**WHAT YOU ARE ASKED TO DO:** Transcribe only the lines of the listing below from the one holding "destruct (Hnone Hbest)" through the one holding "rewrite lookup_total_insert_eq, Hp in", inclusive, without any change.

───

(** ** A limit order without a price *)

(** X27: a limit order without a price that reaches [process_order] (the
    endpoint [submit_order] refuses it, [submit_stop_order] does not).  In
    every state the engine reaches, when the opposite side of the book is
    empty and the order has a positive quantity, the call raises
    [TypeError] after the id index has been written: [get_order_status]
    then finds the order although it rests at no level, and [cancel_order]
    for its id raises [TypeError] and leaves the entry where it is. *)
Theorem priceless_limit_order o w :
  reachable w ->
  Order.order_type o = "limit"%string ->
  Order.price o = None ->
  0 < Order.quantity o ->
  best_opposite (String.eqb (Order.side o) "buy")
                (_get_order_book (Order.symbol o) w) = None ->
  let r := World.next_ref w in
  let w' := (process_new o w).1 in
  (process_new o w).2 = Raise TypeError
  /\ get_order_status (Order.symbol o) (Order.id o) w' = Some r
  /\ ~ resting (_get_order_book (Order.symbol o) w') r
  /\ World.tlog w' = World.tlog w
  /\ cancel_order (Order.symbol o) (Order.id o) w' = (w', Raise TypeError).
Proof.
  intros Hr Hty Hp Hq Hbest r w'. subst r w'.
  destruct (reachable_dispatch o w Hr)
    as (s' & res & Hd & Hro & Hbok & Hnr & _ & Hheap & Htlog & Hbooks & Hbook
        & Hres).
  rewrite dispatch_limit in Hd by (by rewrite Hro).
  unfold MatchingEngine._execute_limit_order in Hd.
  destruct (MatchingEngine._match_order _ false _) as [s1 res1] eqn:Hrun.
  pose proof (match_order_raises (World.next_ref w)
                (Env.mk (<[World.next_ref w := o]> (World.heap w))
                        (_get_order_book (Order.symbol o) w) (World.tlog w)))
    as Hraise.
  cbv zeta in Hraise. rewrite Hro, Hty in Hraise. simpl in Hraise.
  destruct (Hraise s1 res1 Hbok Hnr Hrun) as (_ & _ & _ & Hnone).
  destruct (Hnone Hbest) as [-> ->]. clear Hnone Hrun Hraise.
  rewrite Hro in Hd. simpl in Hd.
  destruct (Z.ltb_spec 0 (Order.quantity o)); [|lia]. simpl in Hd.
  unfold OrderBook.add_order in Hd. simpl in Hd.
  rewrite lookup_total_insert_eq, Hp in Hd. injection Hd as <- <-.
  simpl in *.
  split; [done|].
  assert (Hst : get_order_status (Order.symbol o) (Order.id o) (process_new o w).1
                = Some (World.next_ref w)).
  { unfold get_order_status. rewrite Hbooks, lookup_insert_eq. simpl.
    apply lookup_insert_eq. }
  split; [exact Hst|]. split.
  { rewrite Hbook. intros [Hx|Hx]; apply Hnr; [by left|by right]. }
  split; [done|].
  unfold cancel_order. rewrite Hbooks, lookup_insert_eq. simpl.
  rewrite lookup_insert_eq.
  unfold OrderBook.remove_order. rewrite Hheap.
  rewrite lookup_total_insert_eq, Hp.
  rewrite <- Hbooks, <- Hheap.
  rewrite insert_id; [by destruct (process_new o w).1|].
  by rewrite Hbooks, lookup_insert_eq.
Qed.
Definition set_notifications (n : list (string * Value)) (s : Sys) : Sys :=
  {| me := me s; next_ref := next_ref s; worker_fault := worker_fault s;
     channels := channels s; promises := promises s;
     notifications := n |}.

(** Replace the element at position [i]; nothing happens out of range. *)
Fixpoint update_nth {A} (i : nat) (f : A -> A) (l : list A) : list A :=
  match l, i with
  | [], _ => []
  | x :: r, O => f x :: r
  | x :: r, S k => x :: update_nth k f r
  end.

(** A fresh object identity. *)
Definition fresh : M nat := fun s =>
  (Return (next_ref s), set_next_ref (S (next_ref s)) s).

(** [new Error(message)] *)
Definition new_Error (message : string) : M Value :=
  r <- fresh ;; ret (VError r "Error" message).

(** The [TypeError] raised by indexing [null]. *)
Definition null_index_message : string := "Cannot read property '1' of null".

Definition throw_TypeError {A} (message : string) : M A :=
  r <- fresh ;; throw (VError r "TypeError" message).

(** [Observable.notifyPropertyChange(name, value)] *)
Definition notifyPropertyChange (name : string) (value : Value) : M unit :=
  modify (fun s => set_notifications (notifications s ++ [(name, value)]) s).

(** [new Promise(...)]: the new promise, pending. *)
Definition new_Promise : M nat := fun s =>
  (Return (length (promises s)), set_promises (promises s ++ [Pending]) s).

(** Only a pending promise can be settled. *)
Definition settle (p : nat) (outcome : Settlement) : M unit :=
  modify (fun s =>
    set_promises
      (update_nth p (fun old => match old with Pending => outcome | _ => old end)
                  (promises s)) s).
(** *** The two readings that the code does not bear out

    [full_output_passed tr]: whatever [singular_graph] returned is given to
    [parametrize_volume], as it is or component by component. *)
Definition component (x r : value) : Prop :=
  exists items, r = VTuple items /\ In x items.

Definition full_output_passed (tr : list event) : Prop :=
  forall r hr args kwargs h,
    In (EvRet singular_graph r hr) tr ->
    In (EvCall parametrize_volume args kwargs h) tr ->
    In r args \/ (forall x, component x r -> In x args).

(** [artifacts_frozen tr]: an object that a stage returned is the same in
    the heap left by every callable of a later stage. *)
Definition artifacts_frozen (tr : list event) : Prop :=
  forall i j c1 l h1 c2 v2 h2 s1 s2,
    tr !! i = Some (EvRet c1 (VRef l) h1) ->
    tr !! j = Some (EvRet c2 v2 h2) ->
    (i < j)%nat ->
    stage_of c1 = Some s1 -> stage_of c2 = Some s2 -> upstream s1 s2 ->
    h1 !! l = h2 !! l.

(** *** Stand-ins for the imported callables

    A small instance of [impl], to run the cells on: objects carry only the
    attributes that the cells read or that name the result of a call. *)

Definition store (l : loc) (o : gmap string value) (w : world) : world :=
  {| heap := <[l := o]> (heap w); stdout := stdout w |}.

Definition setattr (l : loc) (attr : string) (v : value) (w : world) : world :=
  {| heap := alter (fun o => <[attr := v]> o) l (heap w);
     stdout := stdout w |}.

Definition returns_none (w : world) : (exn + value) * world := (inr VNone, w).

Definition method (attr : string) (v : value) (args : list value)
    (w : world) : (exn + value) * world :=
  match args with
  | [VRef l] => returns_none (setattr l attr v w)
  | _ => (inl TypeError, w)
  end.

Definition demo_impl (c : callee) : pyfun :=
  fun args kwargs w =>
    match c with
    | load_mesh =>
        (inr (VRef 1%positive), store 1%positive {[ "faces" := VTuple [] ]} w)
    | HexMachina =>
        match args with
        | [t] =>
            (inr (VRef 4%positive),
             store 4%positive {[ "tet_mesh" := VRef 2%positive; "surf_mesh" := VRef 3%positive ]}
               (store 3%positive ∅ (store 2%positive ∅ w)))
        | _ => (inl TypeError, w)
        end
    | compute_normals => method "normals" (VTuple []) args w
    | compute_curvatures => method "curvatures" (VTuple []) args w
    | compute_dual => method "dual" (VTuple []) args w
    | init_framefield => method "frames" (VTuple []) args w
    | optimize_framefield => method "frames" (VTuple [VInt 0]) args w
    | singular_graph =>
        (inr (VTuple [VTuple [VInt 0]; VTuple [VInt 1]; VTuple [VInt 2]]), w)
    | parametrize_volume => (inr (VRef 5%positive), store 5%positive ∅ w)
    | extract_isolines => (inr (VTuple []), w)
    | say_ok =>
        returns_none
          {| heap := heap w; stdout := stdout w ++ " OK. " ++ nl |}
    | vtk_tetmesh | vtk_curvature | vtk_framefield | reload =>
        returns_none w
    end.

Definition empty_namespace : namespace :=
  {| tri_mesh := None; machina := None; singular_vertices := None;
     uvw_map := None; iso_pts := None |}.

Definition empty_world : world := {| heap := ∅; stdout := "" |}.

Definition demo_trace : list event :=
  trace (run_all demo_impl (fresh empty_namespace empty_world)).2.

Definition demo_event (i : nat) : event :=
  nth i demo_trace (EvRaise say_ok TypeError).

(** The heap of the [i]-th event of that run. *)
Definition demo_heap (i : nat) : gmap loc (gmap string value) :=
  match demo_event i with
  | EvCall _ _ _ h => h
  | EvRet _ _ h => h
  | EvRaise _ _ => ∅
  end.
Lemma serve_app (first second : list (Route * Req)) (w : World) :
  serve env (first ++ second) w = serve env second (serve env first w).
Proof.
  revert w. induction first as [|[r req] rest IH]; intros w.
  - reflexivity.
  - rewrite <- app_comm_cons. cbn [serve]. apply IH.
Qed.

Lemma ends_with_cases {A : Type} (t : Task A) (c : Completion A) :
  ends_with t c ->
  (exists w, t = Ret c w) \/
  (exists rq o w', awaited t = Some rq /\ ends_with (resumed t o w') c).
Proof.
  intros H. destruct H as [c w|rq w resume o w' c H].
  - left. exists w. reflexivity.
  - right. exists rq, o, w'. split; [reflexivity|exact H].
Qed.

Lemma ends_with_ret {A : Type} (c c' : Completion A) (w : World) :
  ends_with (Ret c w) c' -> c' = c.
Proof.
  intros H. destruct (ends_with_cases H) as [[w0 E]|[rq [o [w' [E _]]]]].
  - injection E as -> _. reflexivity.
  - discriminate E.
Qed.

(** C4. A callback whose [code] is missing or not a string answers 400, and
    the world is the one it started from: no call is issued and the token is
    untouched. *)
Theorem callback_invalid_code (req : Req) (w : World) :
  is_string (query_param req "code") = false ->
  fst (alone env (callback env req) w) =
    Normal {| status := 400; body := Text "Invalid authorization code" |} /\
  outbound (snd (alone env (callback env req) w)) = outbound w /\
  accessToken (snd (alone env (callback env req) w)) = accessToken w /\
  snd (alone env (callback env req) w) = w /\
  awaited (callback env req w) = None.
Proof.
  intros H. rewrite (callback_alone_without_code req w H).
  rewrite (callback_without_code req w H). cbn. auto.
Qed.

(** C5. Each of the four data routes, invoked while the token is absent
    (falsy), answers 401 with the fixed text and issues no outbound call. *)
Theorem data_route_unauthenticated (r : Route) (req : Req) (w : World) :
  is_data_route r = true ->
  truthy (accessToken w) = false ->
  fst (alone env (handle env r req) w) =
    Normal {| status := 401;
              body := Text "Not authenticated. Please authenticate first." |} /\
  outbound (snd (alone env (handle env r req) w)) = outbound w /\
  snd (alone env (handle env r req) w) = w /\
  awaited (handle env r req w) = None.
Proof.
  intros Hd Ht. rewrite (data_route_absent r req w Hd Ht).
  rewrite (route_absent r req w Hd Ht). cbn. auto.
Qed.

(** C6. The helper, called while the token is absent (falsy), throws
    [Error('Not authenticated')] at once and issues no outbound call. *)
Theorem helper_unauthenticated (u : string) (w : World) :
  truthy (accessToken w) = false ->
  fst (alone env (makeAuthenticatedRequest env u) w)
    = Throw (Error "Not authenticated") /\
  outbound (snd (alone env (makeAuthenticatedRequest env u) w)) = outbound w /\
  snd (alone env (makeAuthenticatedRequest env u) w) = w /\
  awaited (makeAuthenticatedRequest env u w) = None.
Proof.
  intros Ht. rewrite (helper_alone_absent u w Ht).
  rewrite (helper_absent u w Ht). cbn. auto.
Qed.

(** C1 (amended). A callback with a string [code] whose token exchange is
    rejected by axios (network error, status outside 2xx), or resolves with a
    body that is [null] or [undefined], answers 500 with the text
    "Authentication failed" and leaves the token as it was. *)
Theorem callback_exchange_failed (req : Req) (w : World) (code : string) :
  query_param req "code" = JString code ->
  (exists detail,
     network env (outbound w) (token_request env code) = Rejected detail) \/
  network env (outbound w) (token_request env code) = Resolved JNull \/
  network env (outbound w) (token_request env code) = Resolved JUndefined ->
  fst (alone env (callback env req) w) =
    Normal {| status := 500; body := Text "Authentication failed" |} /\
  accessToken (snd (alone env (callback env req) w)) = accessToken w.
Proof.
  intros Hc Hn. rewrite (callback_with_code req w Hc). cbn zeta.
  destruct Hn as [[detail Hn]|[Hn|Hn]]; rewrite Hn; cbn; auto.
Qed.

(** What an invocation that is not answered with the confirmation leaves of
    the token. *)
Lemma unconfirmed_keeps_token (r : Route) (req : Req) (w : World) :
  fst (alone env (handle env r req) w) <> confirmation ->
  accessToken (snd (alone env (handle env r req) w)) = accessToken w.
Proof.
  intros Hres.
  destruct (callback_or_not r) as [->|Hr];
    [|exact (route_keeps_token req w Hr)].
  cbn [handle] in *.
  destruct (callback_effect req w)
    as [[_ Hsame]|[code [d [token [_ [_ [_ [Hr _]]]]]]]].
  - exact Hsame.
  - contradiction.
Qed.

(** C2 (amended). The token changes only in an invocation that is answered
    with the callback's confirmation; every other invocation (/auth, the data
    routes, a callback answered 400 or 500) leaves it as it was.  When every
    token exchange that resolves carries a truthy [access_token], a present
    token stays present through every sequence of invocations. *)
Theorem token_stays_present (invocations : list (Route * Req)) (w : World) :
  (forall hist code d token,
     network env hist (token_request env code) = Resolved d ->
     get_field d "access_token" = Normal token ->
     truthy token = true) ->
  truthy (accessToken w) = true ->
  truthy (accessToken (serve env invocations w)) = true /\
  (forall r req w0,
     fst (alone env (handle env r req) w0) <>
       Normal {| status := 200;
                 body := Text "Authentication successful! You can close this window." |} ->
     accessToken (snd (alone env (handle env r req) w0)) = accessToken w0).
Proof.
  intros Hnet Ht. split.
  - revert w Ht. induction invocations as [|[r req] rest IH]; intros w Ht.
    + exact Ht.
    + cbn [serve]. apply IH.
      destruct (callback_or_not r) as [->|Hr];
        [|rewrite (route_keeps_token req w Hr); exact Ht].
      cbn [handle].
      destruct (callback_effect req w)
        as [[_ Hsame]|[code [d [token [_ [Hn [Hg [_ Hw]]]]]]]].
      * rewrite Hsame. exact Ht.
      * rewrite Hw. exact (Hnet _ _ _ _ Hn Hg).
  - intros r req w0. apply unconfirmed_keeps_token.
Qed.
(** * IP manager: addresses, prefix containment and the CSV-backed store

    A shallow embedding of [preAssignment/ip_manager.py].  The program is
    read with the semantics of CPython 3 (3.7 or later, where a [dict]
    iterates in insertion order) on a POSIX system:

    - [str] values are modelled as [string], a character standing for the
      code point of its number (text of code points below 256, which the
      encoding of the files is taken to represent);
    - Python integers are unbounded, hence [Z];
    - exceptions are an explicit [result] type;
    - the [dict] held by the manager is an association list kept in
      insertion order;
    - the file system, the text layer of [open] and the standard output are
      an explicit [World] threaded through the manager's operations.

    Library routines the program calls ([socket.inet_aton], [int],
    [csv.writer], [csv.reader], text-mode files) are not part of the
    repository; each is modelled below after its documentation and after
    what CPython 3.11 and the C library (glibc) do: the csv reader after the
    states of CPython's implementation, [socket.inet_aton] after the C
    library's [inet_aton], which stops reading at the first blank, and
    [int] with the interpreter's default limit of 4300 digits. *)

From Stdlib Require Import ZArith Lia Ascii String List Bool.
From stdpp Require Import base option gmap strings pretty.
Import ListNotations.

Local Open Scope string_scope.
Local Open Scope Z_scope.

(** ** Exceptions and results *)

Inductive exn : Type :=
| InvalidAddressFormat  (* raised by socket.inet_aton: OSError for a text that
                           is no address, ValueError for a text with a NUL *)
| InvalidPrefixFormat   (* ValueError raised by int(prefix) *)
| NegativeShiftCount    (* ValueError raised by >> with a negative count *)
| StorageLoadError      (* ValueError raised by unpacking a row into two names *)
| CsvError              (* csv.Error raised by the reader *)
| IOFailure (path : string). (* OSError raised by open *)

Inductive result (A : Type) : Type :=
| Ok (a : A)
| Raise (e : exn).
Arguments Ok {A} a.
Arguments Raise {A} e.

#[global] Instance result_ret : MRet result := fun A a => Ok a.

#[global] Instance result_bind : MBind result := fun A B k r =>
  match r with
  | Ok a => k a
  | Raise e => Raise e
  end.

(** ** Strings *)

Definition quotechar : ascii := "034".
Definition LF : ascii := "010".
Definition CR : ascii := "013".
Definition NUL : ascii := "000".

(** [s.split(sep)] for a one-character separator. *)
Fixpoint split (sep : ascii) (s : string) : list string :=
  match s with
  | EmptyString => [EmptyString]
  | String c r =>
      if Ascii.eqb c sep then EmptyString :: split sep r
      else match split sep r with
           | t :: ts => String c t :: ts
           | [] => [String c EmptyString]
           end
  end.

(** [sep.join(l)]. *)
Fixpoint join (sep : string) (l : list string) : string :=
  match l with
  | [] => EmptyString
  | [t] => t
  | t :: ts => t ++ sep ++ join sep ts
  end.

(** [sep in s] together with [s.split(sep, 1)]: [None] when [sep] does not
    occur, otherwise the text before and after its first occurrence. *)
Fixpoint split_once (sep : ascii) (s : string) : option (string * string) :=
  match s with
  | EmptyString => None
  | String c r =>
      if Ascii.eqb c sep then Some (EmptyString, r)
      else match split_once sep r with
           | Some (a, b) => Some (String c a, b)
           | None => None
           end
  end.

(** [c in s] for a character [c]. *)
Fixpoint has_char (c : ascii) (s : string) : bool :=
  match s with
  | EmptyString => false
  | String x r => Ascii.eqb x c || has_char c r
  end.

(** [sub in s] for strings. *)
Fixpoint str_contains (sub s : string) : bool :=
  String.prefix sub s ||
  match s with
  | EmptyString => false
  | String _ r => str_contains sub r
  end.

───

**RESPONSE TO THE TASK:**
  destruct (Hnone Hbest) as [-> ->]. clear Hnone Hrun Hraise.
  rewrite Hro in Hd. simpl in Hd.
  destruct (Z.ltb_spec 0 (Order.quantity o)); [|lia]. simpl in Hd.
  unfold OrderBook.add_order in Hd. simpl in Hd.
  rewrite lookup_total_insert_eq, Hp in Hd. injection Hd as <- <-.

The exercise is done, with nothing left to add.